Et de un, et de deux, et de trois, les ministres de l'environnement ne tiennent pas longtemps sur leur destrier, et finissent par terre. Pas de blessés, aucun mort, c'est pour rire!. Mais ça fait désordre, puisque la fonction est présentée comme essentielle, vitale pour le peuple que nous composons. 
Que se passe-t-il dans ce ministère?, c'est ce que le peuple souverain aimerait bien savoir!

Il est pourtant le premier agent de l'instabilité du siège, car il veut tout et son contraire. Et il forme les perturbateurs du climat, que le ministère est chargé de conduire vers la sobriété énergétique, et la naturalisation de notre vie quotidienne, encombrée d'artifices.

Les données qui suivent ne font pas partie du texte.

(** The choice among the registered strategies. *)
Lemma select_spec strategy reg : ∀ bsp,
  match select strategy reg bsp with
  | (Some bs, true) => bs ∈ reg ∧ strategy = Some (bs_name bs)
  | (Some bs, false) =>
    (∀ name, strategy = Some name → name ∉ names reg) ∧ (bs ∈ reg ∨ bsp = Some bs) ∧
    (∀ it, it ∈ reg ∨ bsp = Some it → bs_prio it ≤ bs_prio bs)
  | (None, exact) => reg = [] ∧ bsp = None ∧ exact = false
  end.
Proof.
  induction reg as [|it reg IH]; intros bsp; cbn [select].
  { destruct bsp as [b|]; [|done]. split_and!; [set_solver|by right|].
    intros x [Hx|Hx]; [set_solver|]. by simplify_eq. }
  destruct (match strategy with Some name => _ | None => false end) eqn:Em.
  { destruct strategy as [name|]; [|done]. apply String.eqb_eq in Em as ->.
    split; [set_solver|done]. }
  set (bsp' := if match bsp with None => true | Some b => _ end then Some it else bsp).
  specialize (IH bsp'). destruct (select strategy reg bsp') as [[bs|] []].
  - destruct IH. split; [set_solver|done].
  - destruct IH as (H1&H2&H3). split_and!.
    + intros name ->. apply String.eqb_neq in Em. rewrite elem_names.
      intros [?|Hx]; [done|]. by apply (H1 name).
    + destruct H2 as [?|H2]; [left; set_solver|]. unfold bsp' in H2.
      destruct bsp as [b|]; [destruct (bs_prio it >? bs_prio b)|]; simplify_eq;
        [left; set_solver|by right|left; set_solver].
    + intros x Hx. unfold bsp' in *. destruct bsp as [b|].
      * destruct (Z.gtb_spec (bs_prio it) (bs_prio b)).
        -- assert (bs_prio it ≤ bs_prio bs) by (apply H3; by right).
           destruct Hx as [[->|Hx]%elem_of_cons|Hx]; [done|apply H3; by left|].
           simplify_eq. lia.
        -- assert (bs_prio b ≤ bs_prio bs) by (apply H3; by right).
           destruct Hx as [[->|Hx]%elem_of_cons|Hx]; [lia|apply H3; by left|by simplify_eq].
      * destruct Hx as [[->|Hx]%elem_of_cons|Hx]; [apply H3; by right|apply H3; by left|done].
  - destruct IH as (_&_&?). done.
  - destruct IH as (_&H2&_). unfold bsp' in H2. destruct bsp as [b|]; [|done]. by destruct (bs_prio it >? bs_prio b).
Qed.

Ramener le peuple français à la sobriété énergétique, à la simplicité de notre préhistoire, s'avère, jusqu'ici impossible, tueur de ministres. De l'environnement!

Parmi les ministrables, il y a ceux qui ne veulent de ce poste à aucun prix.

 Et ceux qui ignorent le fond du problème voient les honneurs d'une fonction ministérielle. C'est dans cette cohorte que le Président et son Premier ministre espèrent trouver la perle rare. En acier inoxydable. François de Rugy, le dernier titulaire, a chuté sur un obstacle imprévisible et très discutable, par son outrance culturelle.

La dévouée intérimaire me rassurerait plutôt, par sa formation scientifique sérieuse. Qui a déjà été représentée à ce poste, sous la présidence de Nicolas Sarkozy. Mais la science de la ministre était neutralisée par sa foi écologique! Un moins un égale zéro!

Je conviens que ce poste de l'écologie justifie le choix d'un croyant ou d'une croyante. Mais c'est en même temps ce qui provoquera la panne, ou l'échec.